By: Franci Kindlhofer
Interview of the leader of the Svoboda party Dr Robert Golob on March 16th, has already triggered a lot of attention, hints, attempts at interpretation, laughter and, of course, discomfort among citizens. Finally, it is a political party, for which some are predicting a successful second place and related predictions that this party will cooperate, if not even form a government.
I took half a day to listen to Golob’s verbal masterpiece countless times to extract something useful from the content, from which I could at least partially gain, as a voter, an insight into his political and personal goals. I even tried to find historical comparisons from Marx, through Hitler to Putin. I did not even look for comparisons between democratic politicians, because Dr Robert Golob excluded the democratic option from his goals from the very beginning with his unbridled rhetoric: “The point is not in changing the constitution, the point is that we want to transform Slovenia”. So, in transforming his style, he does not need to consider the constitution in which the foundations of democracy are cemented. How he intends to do this is less clear than Marx and Engels were in their Communist Manifesto. There, they both clearly speak out for communism, which will abolish private ownership of the means of production and land, abolish the family, take away the nation’s homeland and national affiliation, and above all personal freedom, as everyone will have to serve only common communist things. Golob is much wider in these respects and leaves all options open. Those who support him and win the election will rule. He no longer speaks of his party with specific goals, but of CIVIL SOCIETY, as a universal movement to which other parties will join and merge after the elections. He did not mention what will happen to those that will not join the movement.

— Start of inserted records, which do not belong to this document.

(** C4 (round atomicity).  When replaying a cursor is answered by the pages
    P1..Pj-1 (j > 1), none of which ends the round, and the request for Pj
    fails with [err], [GetMessagesDelta] returns the flattened error with an
    empty item list, not the items of P1..Pj-1, and with the empty string for
    cursor. *)
Theorem GetMessagesDelta_failed_round_returns_nothing {W : Type} (c : Service W)
    (w w1 w' : W) (deltaLink : string) (pages : list DeltaResponse)
    (q : DeltaResponse) (nextLink : string) (err : error) (fuel : nat) :
  deltaTraversal (graph c) w deltaLink pages w1 ->
  Forall (fun p => GetOdataDeltaLink p = None) pages ->
  lastPage pages = Some q ->
  GetOdataNextLink q = Some nextLink ->
  DeltaGet (graph c) w1 nextLink = (inl err, w') ->
  length pages <= fuel ->
  GetMessagesDelta fuel c w deltaLink = Return ([], "", parseError (Some err)) w' /\
  parseError (Some err) <> None.
Proof.
  intros Ht Hnone Hlast Hnext Hfail Hfuel. split.
  - exact (delta_request_fails c w w1 w' deltaLink pages q nextLink err fuel
             Ht Hnone Hlast Hnext Hfail Hfuel).
  - apply parseError_of_error.
Qed.

Lemma GetMessagesDelta_failed_round_returns_nothing_witness :
  GetMessagesDelta 1 Stub.failingSecondPage [] "c0"
  = Return ([], "", parseError (Some Stub.refused)) ["c0"; "p2"] /\
  parseError (Some Stub.refused) <> None.
Proof.
  apply (GetMessagesDelta_failed_round_returns_nothing
           Stub.failingSecondPage [] ["c0"] ["c0"; "p2"] "c0"
           [mkDeltaResponse [Stub.msg "a"] (Some "p2") None]
           (mkDeltaResponse [Stub.msg "a"] (Some "p2") None)
           "p2" Stub.refused 1).
  - served.
  - each_page.
  - reflexivity.
  - reflexivity.
  - reflexivity.
  - cbn. lia.
Defined.

(** C7 (baseline failure).  When a page request of a baseline traversal fails
    with [err], be it the opening request or the request for a next link,
    [GetMailFolderMessagesDeltaLink] stops there and returns the flattened
    error with a nil delta link. *)
Theorem GetMailFolderMessagesDeltaLink_failure_returns_no_cursor {W : Type}
    (c : Service W) (w w' : W) (userId mailFolderId : string)
    (n : nat) (err : error) (fuel : nat) :
  baselineRequestFails (graph c) w userId mailFolderId n err w' ->
  n <= fuel ->
  GetMailFolderMessagesDeltaLink fuel c w userId mailFolderId
  = Return (None, parseError (Some err)) w' /\
  parseError (Some err) <> None.
Proof.
  intros Hfail Hfuel. split.
  - exact (baseline_request_fails c w w' userId mailFolderId n err fuel Hfail Hfuel).
  - apply parseError_of_error.
Qed.

Lemma GetMailFolderMessagesDeltaLink_failure_returns_no_cursor_witness :
  GetMailFolderMessagesDeltaLink 1 Stub.failingSecondPage [] "user" "F1"
  = Return (None, parseError (Some Stub.refused)) [deltaCreatedUrlTemplate; "p2"] /\
  parseError (Some Stub.refused) <> None.
Proof.
  apply (GetMailFolderMessagesDeltaLink_failure_returns_no_cursor
           Stub.failingSecondPage [] [deltaCreatedUrlTemplate; "p2"] "user" "F1"
           1 Stub.refused 1).
  - apply (followUpRequestFails (graph Stub.failingSecondPage) [] "user" "F1"
             [mkDeltaResponse [Stub.msg "a"] (Some "p2") None]
             [deltaCreatedUrlTemplate]
             (mkDeltaResponse [Stub.msg "a"] (Some "p2") None) "p2").
    + served.
    + reflexivity.
    + reflexivity.
    + reflexivity.
  - lia.
Defined.

(** C2, as the code has it.  When the pages before the last carry exactly one
    token each and the last page carries neither token, neither operation
    loops past that page and neither returns an error:
    [GetMailFolderMessagesDeltaLink] returns a nil delta link with a nil
    error, and [GetMessagesDelta] dereferences the nil next link. *)
Theorem page_without_token_is_not_an_error {W : Type} (c : Service W) (w w' : W)
    (userId mailFolderId deltaLink : string) (pages : list DeltaResponse)
    (pk : DeltaResponse) (fuel : nat) :
  lastPage pages = Some pk ->
  GetOdataNextLink pk = None ->
  GetOdataDeltaLink pk = None ->
  Forall (fun p => exactlyOneToken p = true) (earlierPages pages) ->
  length pages <= S fuel ->
  (baselineTraversal (graph c) w userId mailFolderId pages w' ->
     GetMailFolderMessagesDeltaLink fuel c w userId mailFolderId
     = Return (None, None) w') /\
  (deltaTraversal (graph c) w deltaLink pages w' ->
     GetMessagesDelta fuel c w deltaLink = Panic).
Proof.
  exact (no_token_on_last_page c w w' userId mailFolderId deltaLink pages pk fuel).
Qed.
(** Values of [<unistd.h>] and [<fcntl.h>] on Linux, and of [main]'s
    [enum { READ, WRITE }] (the two slots of [fd1], here the two
    descriptors [pipe] gave). *)
Definition STDIN_FILENO : Z := 0.
Definition STDOUT_FILENO : Z := 1.
Definition O_RDONLY : Z := 0.
Definition O_WRONLY : Z := 1.
Definition O_RDWR : Z := 2.
Definition O_ACCMODE : Z := 3.
Definition O_CREAT : Z := 64.    (* 0100 *)
Definition O_TRUNC : Z := 512.   (* 01000 *)
Definition O_APPEND : Z := 1024. (* 02000 *)
Definition mode_0666 : Z := 438.

(** The newline character, for the texts [main] prints and reads. *)
Definition nl : string := String (ascii_of_nat 10) EmptyString.

(** ** The loop of [main] *)

(** What lives across iterations: [should_run], [args] and [history]. *)
Record shell := Shell {
  should_run : Z;
  args : list cptr;
  history : string
}.

(** [char history[MAX_LINE] = {0}], [should_run = 1]; [args] starts with
    indeterminate contents. *)
Definition initial (junk : nat -> cptr) : shell :=
  Shell 1 (vla argSize junk) EmptyString.

Definition is_null (p : cptr) : bool :=
  match p with None => true | Some _ => false end.

Section Main.

(** The indeterminate initial contents of [firstCommand] and
    [secondCommand]. *)
Variables junk1 junk2 : nat -> cptr.

(** Lines 168-231, the child of a piped command.  [st] is what the
    process goes back to the loop with where the code falls out of the
    [if]. *)
Definition pipe_case (st : shell) (a : list cptr) (n i : nat)
    : proc shell :=
  '(r, (fdREAD, fdWRITE)) ← call pipe;
  if r =? -1 then call (perror "Pipe failed");; Exit 1
  else
    match split_pipe junk1 junk2 a n i with
    | None => Undef
    | Some (firstCommand, secondCommand) =>
        gChildPid ← call fork;
        if 0 <? gChildPid then
          call wait;;
          call (dup2 fdREAD STDIN_FILENO);;
          call (close fdREAD);;
          call (close fdWRITE);;
          match secondCommand !! 0%nat with
          | None => Undef
          | Some file =>
              r ← call (execvp file secondCommand);
              if r =? -1 then call (perror "Exec failed");; Exit 1
              else Ret st
          end
        else if gChildPid =? 0 then
          call (dup2 fdWRITE STDOUT_FILENO);;
          call (close fdWRITE);;
          call (close fdREAD);;
          match firstCommand !! 0%nat with
          | None => Undef
          | Some file =>
              r ← call (execvp file firstCommand);
              if r =? -1 then call (perror "Exec failed");; Exit 1
              else Exit 1
          end
        else
          call (perror "Child fork failed");; Ret st
    end.

(** Lines 269-285: the [execvp] of the unpiped command and what follows
    it.  [fd2] is [None] while the variable has not been assigned. *)
Definition exec_command (st : shell) (a : list cptr) (ioR : Z)
    (fd2 : option Z) : proc shell :=
  match a !! 0%nat with
  | None => Undef
  | Some file =>
      r ← call (execvp file a);
      if r =? -1 then call (perror "Exec failed");; Exit 1
      else
        (if ioR =? 1 then call (close STDIN_FILENO);; Ret tt
         else if ioR =? 2 then call (close STDOUT_FILENO);; Ret tt
         else Ret tt);;
        match fd2 with
        | None => Undef
        | Some fd => call (close fd);;
                     Ret (Shell (should_run st) a (history st))
        end
  end.

(** Lines 236-267 for one direction: open the file named after the
    operator, check, cut [args] at the operator, redirect. *)
Definition redirect (st : shell) (a : list cptr) (i : nat) (ioR : Z)
    (flags : Z) (msg : string) (target : Z) : proc shell :=
  match a !! (i + 1)%nat with
  | None => Undef
  | Some name =>
      fd2 ← call (open name flags mode_0666);
      if (fd2 =? -1) || is_null name then call (perror msg);; Exit 1
      else
        match store a i NULL with
        | None => Undef
        | Some a1 =>
            match store a1 (i + 1) NULL with
            | None => Undef
            | Some a2 =>
                call (dup2 fd2 target);;
                exec_command st a2 ioR (Some fd2)
            end
        end
  end.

“We are already talking to civil society, because civil society is what we believe in and is part of our Slovenian society… I reiterate that we need to form a post-election coalition that will bring the demands of civil society into the legislative framework as soon as possible”. Here we must ask ourselves, what does Golob mean by this civil society? Is it represented by individuals who want to plunder the state again to meet their own needs and goals, such as Milan Kučan, Zoran Janković, former udba members and communists, ZZB and others? This vague vision of his reminds me very much of 1933, when Hitler came to power in Germany. He, too, did not speak clearly about his plans, but covered them up with general “threatening” problems that threatened the German state and which could only be defeated by the common National Socialist movement. Golob and Hitler are surprisingly similar in that segment when it comes to the time immediately after the elections. Golob talks about the irrelevance of the constitution, about the quick procedures for consolidating power, as he himself says: “We will not wait, we will not give them six months of procrastination to destroy the country”.
We need to be careful here. Just two days after the solemn takeover of power in Potsdam near Berlin, Hitler submitted a law to parliament on March 23rd, 1933, securing all powers for a period of four years. Officially, the law was called the “Law for Overcoming the Distress of the People and the State”, briefly called the “Ermächtigungsgesetz”, which means the Law on Powers. The first point provided for the transfer of laws from parliament to government, point 2 allowed the government to amend the constitution, point 3 transferred the drafting of laws from the president to the prime minister – chancellor, and the last point limited the validity of law for four years and to the existing government. With this, Hitler’s Nazi dictatorship was sealed. Such a scenario can be seen from Golob’s interview.
That is why here is my serious call and warning to all voters: do not fall for the vague and seemingly open options of Robert Golob. Even if his statements sound ridiculous, frivolous and his goals harmless and unfeasible, we must be aware that around him, like hyenas, gather people who are more capable than him and use him only for the Trojan horse of the old nomenclature.
Franci Kindlhofer is a publicist, vice-president of the Association of Political Prisoners and Other Victims of Communist Violence.